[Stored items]

Lemma cleanup_events_once (evs : list Event) :
  forall (t t' : Task) (w w' : @World Disk) (cs : list CleanupCall),
    task_ok t ->
    cleanup_events rimrafSync callback evs t w = (cs, t', w') ->
    List.length cs <= open_calls t.
Proof.
  induction evs as [|ev rest IH]; intros t t' w w' cs Hok H; simpl in H.
  - inversion H; subst. simpl. lia.
  - destruct ev as [r|o].
    + destruct (cleanup_report callback r t w) as [[cs1 t1] w1] eqn:Hr.
      destruct (cleanup_events rimrafSync callback rest t1 w1) as [[cs2 t2] w2] eqn:He.
      inversion H; subst.
      apply cleanup_report_once in Hr; [|assumption]. destruct Hr as [Hok1 Hn].
      apply IH in He; [|assumption].
      rewrite length_app. lia.
    + eapply IH; eassumption.
Qed.

Lemma cleanup_once (evs : list Event) (w : @World Disk) :
  List.length (cleanup_calls rimrafSync callback evs w) <= 1.
Proof.
  unfold cleanup_calls.
  destruct (cleanup w) as [[cs t] w1] eqn:Hc.
  destruct (cleanup_events rimrafSync callback evs t w1) as [[cs' t'] w2] eqn:He.
  assert (Hstart : task_ok t /\ List.length cs + open_calls t <= 1).
  { unfold cleanup in Hc. destruct (negb (tracking w)).
    - inversion Hc; subst. split; [intros Hx; reflexivity | unfold open_calls, idle; simpl; lia].
    - destruct (cleanupFiles w) as [[c|d] w0].
      + apply cleanup_filesCallback_once in Hc; auto.
      + inversion Hc; subst. split; [intros _; reflexivity|].
        simpl. apply open_calls_le_1. }
  destruct Hstart as [Hok Hn].
  apply cleanup_events_once in He; [|assumption].
  rewrite length_app. lia.
Qed.

End Combined.

(** With a callback that returns, a drain and the combined [cleanup] call
    it at most once, and reports that follow an error change neither the
    calls made nor the drain. *)
Lemma returning_callback_is_invoked_at_most_once {Disk : Type}
      (rimrafSync : string -> Disk -> option Error * Disk) (w : @World Disk)
      (drainCallback : DrainCall -> Outcome) (callback : CleanupCall -> Outcome)
      (evs : list Event) (reports later : list (option Error))
      (d : Drain) (e : Error) :
  (forall c, drainCallback c = Returns) ->
  (forall c, callback c = Returns) ->
  (List.length (fst (deliver (cleanupFiles_rimrafCallback drainCallback) reports d)) <= 1 /\
   List.length (fst (deliver (cleanupDirs_rimrafCallback drainCallback) reports d)) <= 1 /\
   List.length (cleanup_calls rimrafSync callback evs w) <= 1) /\
  (deliver (cleanupFiles_rimrafCallback drainCallback) (Some e :: later) d
   = deliver (cleanupFiles_rimrafCallback drainCallback) [Some e] d /\
   deliver (cleanupDirs_rimrafCallback drainCallback) (Some e :: later) d
   = deliver (cleanupDirs_rimrafCallback drainCallback) [Some e] d).
Proof.
  intros Hd Hc.
  change (cleanupFiles_rimrafCallback drainCallback)
    with (rimrafCallback_with (fun _ => CntUndefined) drainCallback).
  change (cleanupDirs_rimrafCallback drainCallback)
    with (rimrafCallback_with Cnt drainCallback).
  split.
  - split; [apply deliver_at_most_once; exact Hd|].
    split; [apply deliver_at_most_once; exact Hd|].
    apply cleanup_once. exact Hc.
  - destruct (settled d) eqn:Hs.
    + rewrite !deliver_settled by assumption. split; reflexivity.
    + rewrite !deliver_error by (try assumption; apply Hd). split; reflexivity.
Qed.

(** C7, on the code.  The guard [left = 0] is set after the callback has
    been called with the error.  With a callback that throws, a drain with
    three removals in flight and the reports error, error, success calls it
    for each of the two errors, and so does [cleanup]; with a callback that
    returns the same reports give one call. *)
Theorem throwing_callback_is_invoked_again :
  let throwing := fun _ : DrainCall => Throws in
  let reports := [Some Sample.EBUSY; Some Sample.EACCES; None] in
  fst (deliver (cleanupFiles_rimrafCallback throwing) reports (mkDrain 0 3))
  = [mkDrainCall (Some Sample.EBUSY) CntUndefined;
     mkDrainCall (Some Sample.EACCES) CntUndefined] /\
  fst (deliver (cleanupDirs_rimrafCallback throwing) reports (mkDrain 0 3))
  = [mkDrainCall (Some Sample.EBUSY) (Cnt 0);
     mkDrainCall (Some Sample.EACCES) (Cnt 0)] /\
  cleanup_calls Sample.rimrafSync (fun _ => Throws)
    [Reported (FileRemoval (Some Sample.EBUSY));
     Reported (FileRemoval (Some Sample.EACCES))] Sample.busy
  = [mkCleanupCall (Some Sample.EBUSY) (Some (mkStats CntUndefined CntUndefined));
     mkCleanupCall (Some Sample.EACCES) (Some (mkStats CntUndefined CntUndefined))] /\
  fst (deliver (cleanupDirs_rimrafCallback alwaysReturns) reports (mkDrain 0 3))
  = [mkDrainCall (Some Sample.EBUSY) (Cnt 0)].
Proof.
  cbv zeta. split; [reflexivity|]. split; [reflexivity|]. split; reflexivity.
Qed.

(** The directory drain hands over, with the first error, the number of
    removals that had succeeded before it. *)
Lemma cleanupDirs_first_error_has_count (callback : DrainCall -> Outcome)
      (n k : nat) (e : Error) (later : list (option Error)) :
  k < n ->
  hd_error (fst (deliver (cleanupDirs_rimrafCallback callback)
                   (repeat None k ++ Some e :: later) (mkDrain 0 n)))
  = Some (mkDrainCall (Some e) (Cnt k)).
Proof.
  intros Hk.
  change (cleanupDirs_rimrafCallback callback) with (rimrafCallback_with Cnt callback).
  rewrite deliver_first_error_first by (simpl; exact Hk). reflexivity.
Qed.

(** The file drain hands over the error alone, whatever had succeeded. *)
Lemma cleanupFiles_first_error_has_no_count (callback : DrainCall -> Outcome)
      (n k : nat) (e : Error) (later : list (option Error)) :
  k < n ->
  hd_error (fst (deliver (cleanupFiles_rimrafCallback callback)
                   (repeat None k ++ Some e :: later) (mkDrain 0 n)))
  = Some (mkDrainCall (Some e) CntUndefined).
Proof.
  intros Hk.
  change (cleanupFiles_rimrafCallback callback)
    with (rimrafCallback_with (fun _ => CntUndefined) callback).
  rewrite deliver_first_error_first by (simpl; exact Hk). reflexivity.
Qed.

[Exercise requirements] Set down, from the entries above, exactly the lines from the one with "List.length (cleanup_calls rimrafSync callback evs w) <= 1)" up to and including the one with "three removals in", and no other lines.

[Reply]
   List.length (cleanup_calls rimrafSync callback evs w) <= 1) /\
  (deliver (cleanupFiles_rimrafCallback drainCallback) (Some e :: later) d
   = deliver (cleanupFiles_rimrafCallback drainCallback) [Some e] d /\
   deliver (cleanupDirs_rimrafCallback drainCallback) (Some e :: later) d
   = deliver (cleanupDirs_rimrafCallback drainCallback) [Some e] d).
Proof.
  intros Hd Hc.
  change (cleanupFiles_rimrafCallback drainCallback)
    with (rimrafCallback_with (fun _ => CntUndefined) drainCallback).
  change (cleanupDirs_rimrafCallback drainCallback)
    with (rimrafCallback_with Cnt drainCallback).
  split.
  - split; [apply deliver_at_most_once; exact Hd|].
    split; [apply deliver_at_most_once; exact Hd|].
    apply cleanup_once. exact Hc.
  - destruct (settled d) eqn:Hs.
    + rewrite !deliver_settled by assumption. split; reflexivity.
    + rewrite !deliver_error by (try assumption; apply Hd). split; reflexivity.
Qed.

(** C7, on the code.  The guard [left = 0] is set after the callback has
    been called with the error.  With a callback that throws, a drain with
    three removals in flight and the reports error, error, success calls it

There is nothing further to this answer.